To each answer, she'd yawned. He was such a liar, even a blind could see that. A deaf too.

While she was watching him work with the mysterious substances, she noticed him beginning to turn and resumed her attention to her own work. For a few minutes there were no sounds besides that of her cloth swooshing across metal. She waited, she could feel his eyes on her back, knew he wanted to say something, but merely waited for the words to come.

Come they did, slowly, painfully, as if they were being pulled out of him by chains.

"I imagine you'll be needing food," he began. "There's also something I would like to speak to you about."

She whipped around, surprised—astonished even. He was offering her food? It was better than having to steal from his stores as she'd been doing for the last few weeks without his knowledge.

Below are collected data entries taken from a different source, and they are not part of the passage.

Definition with_job_failure (error : str) (d : DocumentRow) : DocumentRow := {|
  d_attempt := d_attempt d; d_deleted := d_deleted d; d_parse_status := PFailed;
  d_pending_subtasks_count := d_pending_subtasks_count d;
  d_summary_status := match d_summary_status d with SPending | SProcessing => SFailed | s => s end;
  d_enabled := d_enabled d; d_index_ready := false; d_active_generation := d_active_generation d;
  d_error_message := Some error; d_updated_at := now; d_manual := d_manual d;
  d_source_passages := d_source_passages d |}.

Definition fail_job (attempt : Z) (key error : str) (db : Db) : Db :=
  let before := document db in
  match document db with
  | Some d =>
    if negb ((d_attempt d =? attempt) && negb (d_deleted d) && is_failable (d_parse_status d)) then db
    else
      let offered := match outbox db !! (attempt, key) with Some row => is_offered (o_state row) | None => false end in
      let db := if offered
                then update_document attempt (with_job_failure error)
                       (set_outbox (update_row (attempt, key) (fun row => set_error (Some error) (set_state OFailed row))
                                      (outbox db)) db)
                else db in
      record_document_change before db
  | None => db
  end.

(** A fresh generation; [None] is the overflow of the attempt number. *)
Definition next_attempt (d : DocumentRow) : option Z :=
  if d_attempt d <? 2147483647 then Some (d_attempt d + 1) else None.

Definition with_generation (attempt : Z) (summary : SummaryStatus) (d : DocumentRow) : DocumentRow := {|
  d_attempt := attempt; d_deleted := d_deleted d; d_parse_status := PPending; d_pending_subtasks_count := 0;
  d_summary_status := summary; d_enabled := false; d_index_ready := false;
  d_active_generation := d_active_generation d; d_error_message := Some []; d_updated_at := now;
  d_manual := d_manual d; d_source_passages := d_source_passages d |}.

(** [bump_document_attempt], which [retry_document] calls: [None] is an error, nothing is written. *)
Definition bump_document_attempt (db : Db) : option (Db * Z) :=
  d ← document db;
  if d_deleted d || match d_parse_status d with PDeleting | PDeleted => true | _ => false end then None
  else
    n ← next_attempt d;
    Some (record_document_change (Some d) (set_document (with_generation n (d_summary_status d) d) db), n).

(** The first part of [dispatch]: a conversion that timed out starts a new generation. *)
Definition recover_stale (stale_secs : Z) (db : Db) : option Db :=
  match document db with
  | Some d =>
    let converting := match outbox db !! (d_attempt d, u8"convert") with
                      | Some row => is_offered (o_state row)
                      | None => false
                      end in
    if bool_decide (d_parse_status d = PProcessing) && negb (d_deleted d) && (d_updated_at d <? now - stale_secs) && converting
    then
      n ← next_attempt d;
      Some (record_document_change (Some d) (set_document (with_generation n SNone d) db))
    else Some db
  | None => Some db
  end.

(** ** The status of the document outside [workflow.rs] *)

(** The flip to [processing] at the head of [ingest]: the whitelist of source states. *)
Definition start_conversion (attempt : Z) (db : Db) : Db * bool :=
  let before := document db in
  match document db with
  | Some d =>
    if (d_attempt d =? attempt) && negb (d_deleted d)
       && match d_parse_status d with PPending | PFailed => true | _ => false end
    then (record_document_change before (set_document (with_status PProcessing [] d) db), true)
    else (record_document_change before db, false)
  | None => (db, false)
  end.

(** [set_parse_status]: no condition but the identifier. *)
Definition set_parse_status (s : ParseStatus) (error : str) (db : Db) : Db :=
  let before := document db in
  let db := match document db with Some d => set_document (with_status s error d) db | None => db end in
  record_document_change before db.

(** [mark_reparse_queued]: [None] is an error, nothing is written. *)
Definition mark_reparse_queued (db : Db) : option (Db * Z) :=
  d ← document db;
  if d_deleted d || match d_parse_status d with PDeleting | PDeleted => true | _ => false end then None
  else
    n ← (if bool_decide (d_parse_status d = PPending) && negb (d_enabled d) then Some (d_attempt d) else next_attempt d);
    Some (record_document_change (Some d) (set_document (with_generation n (d_summary_status d) d) db), n).

Definition with_cancelled (d : DocumentRow) : DocumentRow := {|
  d_attempt := d_attempt d; d_deleted := d_deleted d; d_parse_status := PCancelled;
  d_pending_subtasks_count := d_pending_subtasks_count d; d_summary_status := d_summary_status d;
  d_enabled := d_enabled d; d_index_ready := d_index_ready d; d_active_generation := d_active_generation d;
  d_error_message := d_error_message d; d_updated_at := now; d_manual := d_manual d;
  d_source_passages := d_source_passages d |}.

(** [cancel_active_docs_for_versions], for a document of one of the versions. *)
Definition cancel_active (db : Db) : Db :=
  match document db with
  | Some d => if is_live (d_parse_status d) && negb (d_deleted d)
              then record_document_change (Some d) (set_document (with_cancelled d) db) else db
  | None => db
  end.

(** The last sign of life: the latest end or start of a span, or the update of the row. *)
Definition last_activity (db : Db) (d : DocumentRow) : Z :=
  default (d_updated_at d)
    (foldl (fun latest '(_, row) =>
       match coalesce (row_finished_at row) (row_started_at row), latest with
       | Some t, Some l => Some (Z.max l t)
       | Some t, None => Some t
       | None, _ => latest
       end) None (map_to_list (spans db))).

Definition with_housekeeping (message : str) (d : DocumentRow) : DocumentRow := {|
  d_attempt := d_attempt d; d_deleted := d_deleted d; d_parse_status := PFailed; d_pending_subtasks_count := 0;
  d_summary_status := d_summary_status d; d_enabled := d_enabled d; d_index_ready := d_index_ready d;
  d_active_generation := d_active_generation d; d_error_message := Some message; d_updated_at := now;
  d_manual := d_manual d; d_source_passages := d_source_passages d |}.

(** A span that the failed document leaves open. *)
Definition fail_open_span (attempt : Z) (k : Z * str) (row : SpanRow Value) : SpanRow Value :=
  if (k.1 =? attempt) && match row_status row with SpRunning | SpPending => true | _ => false end
  then {| row_span_id := row_span_id row; row_parent_span_id := row_parent_span_id row; row_kind := row_kind row;
          row_status := SpFailed; row_input := row_input row; row_output := row_output row;
          row_error_message := row_error_message row; row_started_at := row_started_at row;
          row_finished_at := Some (default now (row_finished_at row));
          row_duration_ms := Some (default 0 (row_duration_ms row)) |}
  else row.

(** [housekeep_documents]: a document without an offered row and without a sign of life fails. *)
Definition housekeep_document (stale_secs : N) (db : Db) : Db :=
  match document db with
  | Some d =>
    let offered := existsb (fun '(k, row) => (k.1 =? d_attempt d) && is_offered (o_state row)) (map_to_list (outbox db)) in
    if match d_parse_status d with PProcessing | PFinalizing => true | _ => false end && negb offered
       && (last_activity db d <? now - Z.of_N stale_secs)
    then
      let message := u8"task stuck in processing > " ++ decimal stale_secs ++ u8"s, recovered by housekeeping" in
      let db := record_document_change (Some d) (set_document (with_housekeeping message d) db) in
      set_spans (map_imap (fun k row => Some (fail_open_span (d_attempt d) k row)) (spans db)) db
    else db
  | None => db
  end.

(** The last transaction of [run_list_delete]; [owned]: the document still owns its object. *)
Definition with_deleted (owned : bool) (d : DocumentRow) : DocumentRow :=
  let deleting := bool_decide (d_parse_status d = PDeleting) in {|
  d_attempt := d_attempt d; d_deleted := true; d_parse_status := if deleting then PDeleted else d_parse_status d;
  d_pending_subtasks_count := d_pending_subtasks_count d; d_summary_status := d_summary_status d;
  d_enabled := d_enabled d; d_index_ready := d_index_ready d; d_active_generation := d_active_generation d;
  d_error_message := d_error_message d;
  d_updated_at := if deleting || negb (d_deleted d && negb owned) then now else d_updated_at d;
  d_manual := d_manual d; d_source_passages := d_source_passages d |}.

Definition finish_delete (owned : bool) (db : Db) : Db :=
  match document db with
  | Some d => record_document_change (Some d) (set_document (with_deleted owned d) db)
  | None => db
  end.

(** ** The end of a conversion: [after_index_fanout] *)

Definition lock_span_document (attempt : Z) (db : Db) : bool :=
  match document db with
  | Some d => (d_attempt d =? attempt) && negb (d_deleted d) && negb (is_aborted (d_parse_status d))
  | None => false
  end.

Definition with_time (d : DocumentRow) : DocumentRow := {|
  d_attempt := d_attempt d; d_deleted := d_deleted d; d_parse_status := d_parse_status d;
  d_pending_subtasks_count := d_pending_subtasks_count d; d_summary_status := d_summary_status d;
  d_enabled := d_enabled d; d_index_ready := d_index_ready d; d_active_generation := d_active_generation d;
  d_error_message := d_error_message d; d_updated_at := now; d_manual := d_manual d;
  d_source_passages := d_source_passages d |}.

(** A write to the spans of a live attempt, which is a sign of life of the document. *)
Definition write_spans (attempt : Z) (f : SpanTable Value -> SpanTable Value) (db : Db) : Db :=
  if lock_span_document attempt db
  then update_document attempt with_time (set_spans (f (spans db)) db)
  else db.

(** The images become work, and the conversion is over. *)
Definition fan_out_images (attempt : Z) (images : list str) (file_name : str) (db : Db) : Db :=
  if negb (lock_current attempt db) then db
  else
    let db := foldl (fun db key => put_tx attempt (WImage key file_name) db) db images in
    (complete_tx attempt (u8"convert") db).1.

(** Without images: texts are postprocessed, and a document without text is published. *)
Definition fan_out_text (attempt : Z) (text_count : nat) (db : Db) : Db :=
  if negb (lock_current attempt db) then db
  else
    let db := if (0 <? text_count)%nat then put_tx attempt (WPostprocess false) db else db in
    let before := document db in
    let db := if (text_count =? 0)%nat then update_document attempt (publish attempt) db else db in
    let db := record_document_change before db in
    (complete_tx attempt (u8"convert") db).1.

Definition after_index_fanout (new_id : N) (images_input : Value) (attempt : Z) (text_count : nat) (images : list str)
    (file_name : str) (db : Db) : Db :=
  if negb (lock_current attempt db) then db
  else
    match images with
    | [] => fan_out_text attempt text_count
              (write_spans attempt (skip_span (fun _ => true) now new_id attempt (u8"multimodal") (u8"no images")) db)
    | _ => fan_out_images attempt images file_name
             (write_spans attempt (start_span (fun _ => true) now new_id attempt (u8"multimodal")
                (Some (u8"document_processing")) (Some images_input)) db)
    end.

(** ** [dispatch]: the delivery of one row *)

(** The answer of [prepare_semantic_index_intent_v2], as far as [dispatch] tells it apart. *)
Inductive Preparation := PrepEnqueue | PrepPendingDerived | PrepSettled | PrepTerminal.

(** [UPDATE ... AND revision = $n]; [offered_only]: [AND state IN ('pending','published')]. *)
Definition update_fetched (k : Z * str) (revision : Z) (offered_only : bool) (f : OutboxRow -> OutboxRow) (db : Db) : Db :=
  set_outbox (update_row k (fun row =>
    if (o_revision row =? revision) && (negb offered_only || is_offered (o_state row)) then f row else row) (outbox db)) db.

Definition delivered (error : option str) (row : OutboxRow) : OutboxRow := {|
  o_payload := o_payload row; o_is_derived := o_is_derived row;
  o_state := match error with None => OPublished | Some _ => OPending end;
  o_deliveries := o_deliveries row + 1; o_revision := o_revision row;
  o_next_delivery_at := now + match error with None => 900 | Some _ => 60 end; o_last_error := error |}.

Definition postponed (row : OutboxRow) : OutboxRow := {|
  o_payload := o_payload row; o_is_derived := o_is_derived row; o_state := o_state row;
  o_deliveries := o_deliveries row; o_revision := o_revision row; o_next_delivery_at := now + 60;
  o_last_error := Some (u8"waiting for derived work") |}.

Maybe he'd offer her something better than the stale bread and dry cheese he kept in the crates in the back. The thought filled her with excitement.

"Of—of course!" she replied, and immediately after his back was turned to her again, she scolded herself for sounding so enthusiastic.

He set his phials aside and walked out of the room. After living in the tower for a few weeks, she understood that he wasn't about to ask her to follow. She practically threw down her cloth and ran across the room to do so. She followed him down a corridor past several closed doors, and finally stepped into a lit chamber with a square table and large wooden crates posing as chairs.

He rummaged through a drawer and withdrew a small handful of fruits. Seeing them awoke in her a memory.

"Risa fruit!" she gasped with delight. They were sweet and tangy, full of juice.

His eyes widened and after he set the fruits down on the table, he pushed his glasses further up his nose.

"So you do know what these are?"

"Yes!" she exclaimed, pleased that some of her memory was returning.

He settled down onto a crate and sat cross-legged. She sat on the other crate, and eagerly—more eagerly than she wanted to seem—accepted the fruit he shoved across the table toward her. She sunk her teeth greedily into the fruit's soft skin and relished the juice dribbling down her chin. She didn't care what peculiar looks the doctor might give her, she was simply happy to be eating fresh fruit. Fresh. The thought brought her back to reality. She studied the doctor very seriously.

"Did someone deliver these recently?"

He shifted uncomfortably. "They just deliver things. They don't stay long."

"Does anyone know I'm here?"

He shook his head wearily. "They had no interest in my work."

"Oh."

She had lost interest in the fruit all of a sudden. It was the taste of false freedom.

"What?"

She looked away. "I was just thinking about what the world 'out there' is like. I really don't remember much of it at all."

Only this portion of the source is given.